Have you ever felt this before?  It's the day after you send your product to manufacturing.  You step back, look at the big picture, and start to see minor flaws.  A dread sinks in when you realize you just blogged about it too!  That was Monday morning.  :-)  The good news is that our analysis shows that the flaws are minor.  They are unlikely to affect people in real practice, don't affect the code we wrote, and there are workarounds if you're trying something complicated.  So... here's the whirlwind tour of IPropertyStoreCapabilities (IPSC):

We needed a way to mark which properties are writable and which aren't.  We looked at a few models and decided we wanted a runtime check for writability.  So we invented IPSC to let a property handler declare what properties it supports and those it doesn't.  For example, the PNG property handler uses IPSC to tell explorer that it supports writing System.Photo.DateTaken, but nothing else.

Enter the multiplex property store.  This is a building block object we wrote to help shell namespaces and property handlers to build their property stores.  Like the name suggests, it selects from various inputs.  From the start, we found this object hard to design and work with.  We had to figure out reasonable ways to select which input to select.  We had to decide how to handle writing.  How to handle IPSC.  To keep things simple, we decided to not have an interface to let the MUX know which store handles what property.  Instead... 

  1. The MUX is read-only (i.e. IPropertyStore::SetValue returns STG_E_ACCESSDENIED).
  2. IPropertyStore::GetValue would select the first value it finds.
  3. IPSC::IsPropertyWritable queries the first store that implements this interface.

#1 means the store returned by GPS_READWRITE cannot use the MUX.  This means if you use IPSC on a GPS_READWRITE store, you don't get the full picture since we're ignoring the read-only data sources.

#2 is interesting, but doesn't affect us much today.

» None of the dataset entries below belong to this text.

(** * Repeated requests and the further properties on sample data *)

Section Repeated.
Context {S : Type} `{InfluxDB S}.
Variable self : DataAdapter.t.
Variable binance : Binance.


End Repeated.

(** The one candle of the sample exchange, as a response. *)
Lemma get_chart_candles_response_never_empty_witness :
  1 <= CandlesResponse.count
         {| CandlesResponse.candles :=
              [candle_of_kline "BTCUSDT" "1m" (sample_kline (1699999920 * 1000))];
            CandlesResponse.symbol := "BTCUSDT";
            CandlesResponse.interval := "1m";
            CandlesResponse.count := 1;
            CandlesResponse.source := "binance" |}.
Proof.
  assert (Hanswer :
    fst (get_chart_candles adapter_up binance_up "BTCUSDT" "1m" 1
           (start_process empty_store))
    = Response
        {| CandlesResponse.candles :=
             [candle_of_kline "BTCUSDT" "1m" (sample_kline (1699999920 * 1000))];
           CandlesResponse.symbol := "BTCUSDT";
           CandlesResponse.interval := "1m";
           CandlesResponse.count := 1;
           CandlesResponse.source := "binance" |})
    by (vm_compute; reflexivity).
  destruct (get_chart_candles_response_never_empty adapter_up binance_up
              "BTCUSDT" "1m" 1 (start_process empty_store) _ Hanswer)
    as (_ & _ & Hone & _).
  exact Hone.
Defined.

(** Without a write API the backfill of the sample candle succeeds with
    nothing written. *)
Lemma backfill_success_with_nothing_written_witness :
  fst (backfill_candles adapter_without_write_api binance_up one_candle_request
         (start_process empty_store))
  = Response
      {| BackfillResponse.symbol := "BTCUSDT";
         BackfillResponse.interval := "1m";
         BackfillResponse.candlesWritten := 0;
         BackfillResponse.status := "success";
         BackfillResponse.message := "Successfully backfilled 0 candles" |}.
Proof.
  apply (backfill_success_with_nothing_written adapter_without_write_api
           binance_up one_candle_request (start_process empty_store)).
  - vm_compute. reflexivity.
  - vm_compute. discriminate.
  - left. reflexivity.
Defined.

Lemma binance_candles_in_whole_seconds_witness :
  length (fst (get_candles_from_binance binance_up "BTCUSDT" "1m" 1
                 (start_process empty_store))) = 1%nat.
Proof.
  destruct (binance_candles_in_whole_seconds binance_up "BTCUSDT" "1m" 1
              (start_process empty_store)
              [sample_kline (1699999920 * 1000)] eq_refl) as [Hlen _].
  exact Hlen.
Defined.

(** With the store unreachable the chart is served from the exchange. *)
Lemma get_chart_candles_survives_store_failure_witness :
  fst (get_candles_from_influx adapter_up "BTCUSDT" "1m" 1
         (start_process unreachable_store)) = []
  /\ fst (get_chart_candles adapter_up binance_up "BTCUSDT" "1m" 1
            (start_process unreachable_store))
     = Response
         {| CandlesResponse.candles :=
              [candle_of_kline "BTCUSDT" "1m" (sample_kline (1699999920 * 1000))];
            CandlesResponse.symbol := "BTCUSDT";
            CandlesResponse.interval := "1m";
            CandlesResponse.count := 1;
            CandlesResponse.source := "binance" |}.
Proof.
  assert (Hdown :
    DataAdapter.influx_client adapter_up = false
    \/ (exists e, query_candles (influx (start_process unreachable_store))
                    "BTCUSDT" "1m" 1 = Raises e))
    by (right; exists "Connection refused"; reflexivity).
  destruct (get_chart_candles_survives_store_failure adapter_up binance_up
              "BTCUSDT" "1m" 1 (start_process unreachable_store) Hdown)
    as [Hnil Hanswer].
  split; [exact Hnil|]. apply Hanswer. vm_compute. discriminate.
Defined.

(** With the store unreachable the backfill goes to the exchange. *)
Lemma uncounted_store_is_backfilled_witness :
  exchange_calls
    (calls (snd (backfill_candles adapter_up binance_up one_candle_request
                   (start_process unreachable_store)))) = 1%nat.
Proof.
  assert (Hdown :
    DataAdapter.influx_client adapter_up = false
    \/ (exists e,
          query_candle_count (influx (start_process unreachable_store))
            (BackfillRequest.symbol one_candle_request)
            (BackfillRequest.interval one_candle_request) 24 = Raises e)
    \/ (exists tables,
          query_candle_count (influx (start_process unreachable_store))
            (BackfillRequest.symbol one_candle_request)
            (BackfillRequest.interval one_candle_request) 24 = Returns tables
          /\ first_record tables = None))
    by (right; left; exists "Connection refused"; reflexivity).
  destruct (uncounted_store_is_backfilled adapter_up binance_up
              one_candle_request (start_process unreachable_store) Hdown)
    as (_ & Hone & _).
  exact Hone.
Defined.

(** The two tracked sample tickers, by volume. *)
Lemma get_markets_highest_volume_first_witness :
  StronglySorted at_least
    (fst (get_markets_from_binance (Returns sample_tickers)
            (fun k => t0 + Z.of_nat k) default_symbols
            (start_process empty_store))).
Proof.
  apply (get_markets_highest_volume_first (Returns sample_tickers)
           (fun k => t0 + Z.of_nat k) default_symbols
           (start_process empty_store)).
  intros tickers ticker v Heq Hin Hsym Hvol. injection Heq as <-.
  destruct Hin as [<-|[<-|[<-|[]]]]; injection Hvol as <-;
    vm_compute; reflexivity.
Defined.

#3 is what made me panic yesterday.  Imagine if two stores implemented IPSC and were joined by a MUX.  The calling application would only be able to query the first store!  So here are the mitigating circumstances:

  1. The filesystem shell namespace extension uses MUX's, but the only implementation of IPropertyStoreCapabilities is the property handler.  So this is OK.
  2. None of the filetype property handlers that ship with Windows Vista use MUX's internally.  So this is OK.
  3. All other places in Windows Vista that would get in trouble from this are read-only to begin with.  So this is OK.
  4. The only time you'd need two stores to implement IPSC is if the filetype is writable and both stores deal with non-innate properties (because this is in the only time you need to provide the distinction).  This is less common than other scenarios.
  5. Even if a namespace extension (or property handler) needs to have two stores implement IPSC, they could work around this by having the read-only implementation delegate to the read-write implementation.

So in the end, I am going back to my original recommendation: Use IPropertyStoreCapabilities with GPS_DEFAULT.  This is what explorer does, the shipping proprety stores are fine, and other hopefully other developers will find and understand my blog.